Nella cattedrale milanese, indossando la mascherina per tutto il tempo, vi ha assistito Sergio Mattarella, su una sedia in prima fila, sempre perfetto nel suo esserci senza apparire.
Nessun’altra scelta di luogo o di programma avrebbe potuto essere più appropriata, più simbolicamente e, al tempo stesso, fisicamente lenitiva degli animi scossi da tanti lutti passati e da tante preoccupazioni future.
Giuseppe Verdi è vissuto dove più ha infuriato il SARS-CoV-2: è nato il 10 ottobre 1813 a Le Roncole di Busseto, da un oste e da una filatrice e, divenuto famoso, quando non viaggiava abitava nel podere di Sant’Agata in provincia di Piacenza, con Giuseppina Strepponi.
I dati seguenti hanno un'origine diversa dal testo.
(* ===== verification/Labels.v ===== *)
(** * Labels of a function being written

  [U_CODE_BODY::Request_label] and [Set_label] implement a map from names to word
  offsets: a name asked for is unset until its label is added, and [Finish] accepts
  exactly the maps in which every name is set. *)

From S2P Require Import Prelude CInt BitField Isa Inst Expand Ubh UModule StrTab TypeEncoder Encoder.
From Stdlib Require Import ZArith Lia.
Local Open Scope Z_scope.

Section Labels.
Context {bd : Build} {vg : VectorGrowth}.
Import U_CODE_BODY.

(** The names of the table are pairwise different. *)
Definition names_differ (t : U_STR_TAB) : Prop := forall i j s,
  string_at t i = Some s -> string_at t j = Some s -> i = j.

(** The body [c] stands for the map [m]. *)
Record label_map (c : t) (m : gmap (list Z) Z) : Prop := {
  lm_tab : wf_tab (_lab_name_tab c);
  lm_differ : names_differ (_lab_name_tab c);
  lm_length : length (_entry_vec (_lab_name_tab c)) = length (_lab_tab c);
  lm_lookup : forall name off, m !! name = Some off <-> exists i,
    string_at (_lab_name_tab c) (Z.of_nat i) = Some (cstr name) /\ _lab_tab c !! i = Some off;
  lm_cstr : forall i s, string_at (_lab_name_tab c) i = Some s -> exists name, s = cstr name;
}.

Lemma cstr_inj a b : cstr a = cstr b -> a = b.
Proof. unfold cstr. intros H. now apply app_inj_tail in H. Qed.

Lemma label_map_create l io sz : label_map (create l io sz) ∅.
Proof.
  assert (forall i s, string_at str_tab0 i = Some s -> False) as H0
    by (intros i s; unfold string_at; cbn; now destruct (i <? 0)).
  split; cbn [create _lab_name_tab _lab_tab].
  - apply wf_tab0.
  - intros i j s H. now apply H0 in H.
  - reflexivity.
  - intros name off. rewrite lookup_empty. split; [discriminate|]. intros (i & H & _). now apply H0 in H.
  - intros i s H. now apply H0 in H.
Qed.

Lemma string_at_lt t i s : string_at t (Z.of_nat i) = Some s -> (i < length (_entry_vec t))%nat.
Proof. intros (e & H & _)%string_at_lookup. now apply lookup_lt_Some in H. Qed.

(** The strings after [Add]: the old ones and the new one. *)
Lemma Add_strings buf t t' : wf_tab t -> has_room (length buf) t ->
  Add buf t = Ok (Z.of_nat (length (_entry_vec t)), t') -> forall i s,
  string_at t' (Z.of_nat i) = Some s <-> string_at t (Z.of_nat i) = Some s \/ i = length (_entry_vec t) /\ s = buf.
Proof.
  intros Hw [R1 R2] H. injection H as _ <-.
  eapply string_at_app; [apply Hw | reflexivity | reflexivity|]. cbn [_raw_buf].
  rewrite !UINT32_id by lia. apply slice_of_end.
Qed.

Lemma Contains_iff buf t : wf_tab t -> Contains buf t = true <-> exists i, string_at t i = Some buf.
Proof.
  intros Hw. unfold Contains. split.
  - destruct (_cache t !! buf) as [i|] eqn:E; [|discriminate]. intros _. exists i. now apply (wf_cache _ Hw).
  - intros [i Hi]. destruct (wf_found _ Hw _ _ Hi) as [j ->]. reflexivity.
Qed.

(** Asking for a label. *)
Definition request (name : list Z) (m : gmap (list Z) Z) : gmap (list Z) Z :=
  match m !! name with Some _ => m | None => <[name := UNINIT_LABEL_IDX]> m end.

Lemma names_differ_add buf t t' : wf_tab t -> has_room (length buf) t -> names_differ t ->
  Contains buf t = false -> Add buf t = Ok (Z.of_nat (length (_entry_vec t)), t') -> names_differ t'.
Proof.
  intros Hw Hr Hd Hc H i j s Hi Hj.
  pose proof (string_at_nonneg _ _ _ Hi). pose proof (string_at_nonneg _ _ _ Hj).
  rewrite <- (Z2Nat.id i) in Hi by lia. rewrite <- (Z2Nat.id j) in Hj by lia.
  pose proof (Add_strings buf t t' Hw Hr H) as Hs. apply Hs in Hi, Hj.
  assert (forall k, string_at t k = Some buf -> False) as Hno.
  { intros k Hk. assert (Contains buf t = true) by (apply Contains_iff; eauto). congruence. }
  destruct Hi as [Hi|[Hi ->]], Hj as [Hj|[Hj E]].
  - pose proof (Hd _ _ _ Hi Hj). lia.
  - subst s. now apply Hno in Hi.
  - now apply Hno in Hj.
  - lia.
Qed.

Lemma label_map_add name c m t' : label_map c m -> has_room (length (cstr name)) (_lab_name_tab c) ->
  Contains (cstr name) (_lab_name_tab c) = false ->
  Add (cstr name) (_lab_name_tab c) = Ok (Z.of_nat (length (_entry_vec (_lab_name_tab c))), t') -> wf_tab t' ->
  length (_entry_vec t') = S (length (_lab_tab c)) ->
  label_map (mk (_ubh_code c) (_inst_tab c) (_lab_tab c ++ [UNINIT_LABEL_IDX]) t') (<[name := UNINIT_LABEL_IDX]> m).
Proof.
  intros [W D L Q HS] Hr Ec Ha W' Hl. pose proof (Add_strings _ _ _ W Hr Ha) as Hs.
  split; cbn [_lab_name_tab _lab_tab]; auto.
  - exact (names_differ_add _ _ _ W Hr D Ec Ha).
  - rewrite length_app, Hl. cbn. lia.
  - intros nm off. setoid_rewrite Hs. destruct (decide (nm = name)) as [->|Hne].
    + rewrite lookup_insert_eq. split.
      * intros [= <-]. exists (length (_entry_vec (_lab_name_tab c))). split; [now right|].
        rewrite L. now rewrite lookup_app_r, Nat.sub_diag by lia.
      * intros (i & [Hi|[-> _]] & Hoff).
        -- exfalso. assert (Contains (cstr name) (_lab_name_tab c) = true) by (apply Contains_iff; eauto). congruence.
        -- rewrite L, lookup_app_r, Nat.sub_diag in Hoff by lia. now injection Hoff as <-.
    + rewrite lookup_insert_ne by congruence. rewrite Q. split.
      * intros (i & Hi & Hoff). exists i. split; [now left|]. now apply lookup_app_l_Some.
      * intros (i & [Hi|[_ E]] & Hoff); [|now apply cstr_inj in E]. exists i. split; [exact Hi|].
        pose proof (string_at_lt _ _ _ Hi). now rewrite lookup_app_l in Hoff by lia.
  - intros i s Hi. pose proof (string_at_nonneg _ _ _ Hi). rewrite <- (Z2Nat.id i) in Hi by lia.
    apply Hs in Hi as [Hi|[_ ->]]; eauto.
Qed.

Lemma Request_label_run name c m : label_map c m -> has_room (length (cstr name)) (_lab_name_tab c) -> exists i c',
  Request_label name c = Ok (Z.of_nat i, c') /\ label_map c' (request name m) /\
  string_at (_lab_name_tab c') (Z.of_nat i) = Some (cstr name) /\ _inst_tab c' = _inst_tab c /\
  _ubh_code c' = _ubh_code c.
Proof.
  intros Hm Hr. pose proof Hm as [W D L Q HS]. unfold Request_label. destruct (Contains (cstr name) (_lab_name_tab c)) eqn:Ec.
  - unfold Contains in Ec. unfold Get_idx. destruct (_cache _ !! cstr name) as [i|] eqn:Ei; [|discriminate]. cbn [default].
    pose proof (wf_cache _ W _ _ Ei) as Hs. pose proof (string_at_nonneg _ _ _ Hs).
    exists (Z.to_nat i), c. rewrite Z2Nat.id by lia. repeat (split; [|auto]); auto.
    unfold request. rewrite <- (Z2Nat.id i) in Hs by lia. pose proof (string_at_lt _ _ _ Hs) as Hlt. rewrite L in Hlt.
    destruct (lookup_lt_is_Some_2 _ _ Hlt) as [off Ho].
    assert (m !! name = Some off) as -> by (apply Q; eauto). exact Hm.
  - destruct (Add_spec _ _ W Hr) as (t' & Ha & [W' Hn _ _ _ _]). rewrite Ha. cbn [_entry_vec _lab_tab].
    assert (length (_entry_vec t') = S (length (_lab_tab c))) as Hl
      by (unfold Add in Ha; injection Ha as _ <-; cbn [_entry_vec]; rewrite length_app; cbn; lia).
    rewrite length_app, Hl. cbn [length]. rewrite Nat.add_comm, Nat.eqb_refl, Is_True_true.
    do 2 eexists. split; [reflexivity|]. cbn [_lab_name_tab _inst_tab _ubh_code]. repeat (split; [|auto]); auto.
    unfold request. destruct (m !! name) eqn:Em; [|now apply label_map_add].
    apply Q in Em as (i & Hi & _).
    assert (Contains (cstr name) (_lab_name_tab c) = true) by (apply Contains_iff; eauto). congruence.
Qed.

(** Setting it: the offset is the number of words so far. *)
Lemma Set_label_run name i c m : label_map c m -> string_at (_lab_name_tab c) (Z.of_nat i) = Some (cstr name) ->
  Z.of_nat (length (_inst_tab c)) < 2 ^ 31 -> exists c',
  Set_label (Z.of_nat i) c = Ok (tt, c') /\ label_map c' (<[name := Z.of_nat (length (_inst_tab c))]> m) /\
  _inst_tab c' = _inst_tab c /\ _ubh_code c' = _ubh_code c /\ _lab_name_tab c' = _lab_name_tab c.
Proof.
  intros [W D L Q HS] Hi Hsz. unfold Set_label. pose proof (string_at_lt _ _ _ Hi) as Hlt. rewrite L in Hlt.
  rewrite (proj2 (Z.ltb_lt _ _)), Is_True_true by lia. cbn [mbind outcome_bind].
  destruct (lookup_lt_is_Some_2 _ _ Hlt) as [off Ho]. unfold vec_at. rewrite Nat2Z.id, Ho.
  rewrite INT32_id by lia. eexists. split; [reflexivity|]. repeat (split; [|auto]); auto.
  split; cbn [_lab_name_tab _lab_tab]; auto; [now rewrite length_insert|].
  intros nm o. destruct (decide (nm = name)) as [->|Hne].
  - rewrite lookup_insert_eq. split.
    + intros [= <-]. exists i. split; [exact Hi|]. now apply list_lookup_insert_eq.
    + intros (j & Hj & Hoff). assert (j = i) as -> by (apply Nat2Z.inj; eapply D; eauto).
      now rewrite list_lookup_insert_eq in Hoff by exact Hlt.
  - rewrite lookup_insert_ne by congruence. rewrite Q.
    assert (forall j, string_at (_lab_name_tab c) (Z.of_nat j) = Some (cstr nm) -> i <> j) as Hij
      by (intros j Hj <-; rewrite Hi in Hj; injection Hj as Hj; apply cstr_inj in Hj; congruence).
    split; intros (j & Hj & Hoff); exists j; (split; [exact Hj|]); pose proof (Hij j Hj).
    + now rewrite list_lookup_insert_ne.
    + now rewrite list_lookup_insert_ne in Hoff.
Qed.

(** [Finish] checks that every label is set. *)
Lemma check_labels_iff l : release = false ->
  is_ok (check_labels l) = forallb (fun x => negb (x =? UNINIT_LABEL_IDX)) l.
Proof.
  intros Hr. induction l as [|x l IH]; [reflexivity|]. cbn [check_labels forallb].
  unfold Is_True. rewrite Hr. cbn [negb andb]. destruct (x =? UNINIT_LABEL_IDX); [reflexivity | exact IH].
Qed.

Lemma Finish_labels off c m : release = false -> label_map c m ->
  is_ok (Finish off c) = true <-> map_Forall (fun _ o => o <> UNINIT_LABEL_IDX) m.
Proof.
  intros Hr [W D L Q HS].
  assert (is_ok (Finish off c) = is_ok (check_labels (_lab_tab c))) as ->
    by (unfold Finish; now destruct (check_labels _)).
  rewrite check_labels_iff, forallb_forall by exact Hr. split.
  - intros H name o (i & Hi & Ho)%Q. apply list_elem_of_lookup_2, list_elem_of_In, H in Ho.
    now apply negb_true_iff, Z.eqb_neq in Ho.
  - intros H o Ho. apply list_elem_of_In, list_elem_of_lookup_1 in Ho as [i Ho]. apply negb_true_iff, Z.eqb_neq.
    pose proof (lookup_lt_Some _ _ _ Ho) as Hlt. rewrite <- L in Hlt.
    destruct (lookup_lt_is_Some_2 _ _ Hlt) as [e He].
    assert (string_at (_lab_name_tab c) (Z.of_nat i) = Some (slice_of (_raw_buf (_lab_name_tab c)) e)) as Hs
      by (apply string_at_lookup; eauto).
    destruct (HS _ _ Hs) as [name Hn]. rewrite Hn in Hs. apply (H name). apply Q. eauto.
Qed.
End Labels.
Da vecchio, rimasto vedovo, preferiva alloggiare durante l'inverno nell’albergo Grand Hotel et De Milan, così vicino alla Scala e lì si è spento, il 27 gennaio del 1901; nei sei giorni di agonia che precedettero la morte, i milanesi foderarono di paglia la via Manzoni, sotto la sua camera, affinché le carrozze, passando, facessero meno rumore. Tanta era la devozione popolare per un uomo che, nato quando la pianura padana era appena stata persa da Napoleone per tornare sotto il dominio dell’Austria, aveva incarnato il fervore e la spinta all’unità nazionale. E tanta era la popolarità della sua musica (canticchiata e riprodotta dagli organetti per le strade) che interpretava e nobilitava l’amore e il dolore, i sentimenti di tutti: chi scriveva quella musica aveva provato lo strazio della perdita estrema, quando, nel 1840, una delle malattie (morbillo o, forse, tifo) che allora uccidevano un bambino su quattro, portò via, in rapida successione, i due figli piccoli e la loro madre ventiseienne.
Verdi scrisse la Messa da requiem per il primo anniversario della morte di Alessandro Manzoni, che egli “venerava” come scrittore e come patriota; le più belle di tutte la sue bellissime note echeggiarono per la prima volta il 22 maggio 1874, nella chiesa di san Marco.
Il musicologo suo contemporaneo Eduard Hanslick così rispondeva a chi accusava Verdi di non aver dato alla composizione il necessario tono mistico: “Ciò che appare così passionale e sensuale nel Requiem di Verdi deriva dalle tradizioni emotive della sua gente e gli italiani hanno tutto il diritto di poter parlare a Dio nella loro lingua!” Così come quello di altri musicisti, il Requiem di Verdi è un concerto drammatico, in forma di oratorio, non eseguibile come messa; Verdi vi ha anche aggiunto parti che non fanno parte della liturgia ecclesiastica, ma dell'ufficio della sepoltura: Libera me domine de morte aeterna in illa die tremenda…Dies illa dies irae calamitatis et miseriae dies magna et amara valde. E tali parole sono risuonate nelle volte del Duomo di Milano come un risarcimento per tutte le sepolture di cui i lombardi sono stati defraudati dall’esplodere dell’epidemia.
Il testo del Requiem nel rito ambrosiano presenta alcune differenze rispetto a quello del rito romano, come l’omissione del Dies irae e l'assenza del Christe eleyson; tuttavia, Verdi, che pure la componeva in onore di Manzoni, assiduo frequentatore del rito ambrosiano, si adattò a rappresentare la messa, a Milano, secondo la tradizione del rito romano, come se la sua intenzione fosse di uscire dai confini del proprio territorio e di aprirsi all’intera Italia unificata.
Proprio l’universalità è la forza della musica di Verdi: essere espressione diretta e genuina della gente che abita le terre bagnate dal Po (quante risonanze verdiane si trovano nelle canzoni di montagna e in quelle della Grande guerra!), e, al contempo, la colonna sonora di tutta la storia italiana, ma capace di far vibrare le corde emotive dell’intera umanità, a guardare la nazione di provenienza di chi studia e canta le sue opere.
Questa è la cura offerta dall’ascolto del Requiem di Verdi: la catarsi dell’angoscia di fronte all’ignoto, nella confessione della propria debolezza, ma anche la ritrovata consapevolezza che lo spirito umano, seppure il corpo vi può soccombere, sarà sempre più forte di uno stupido pezzetto di RNA.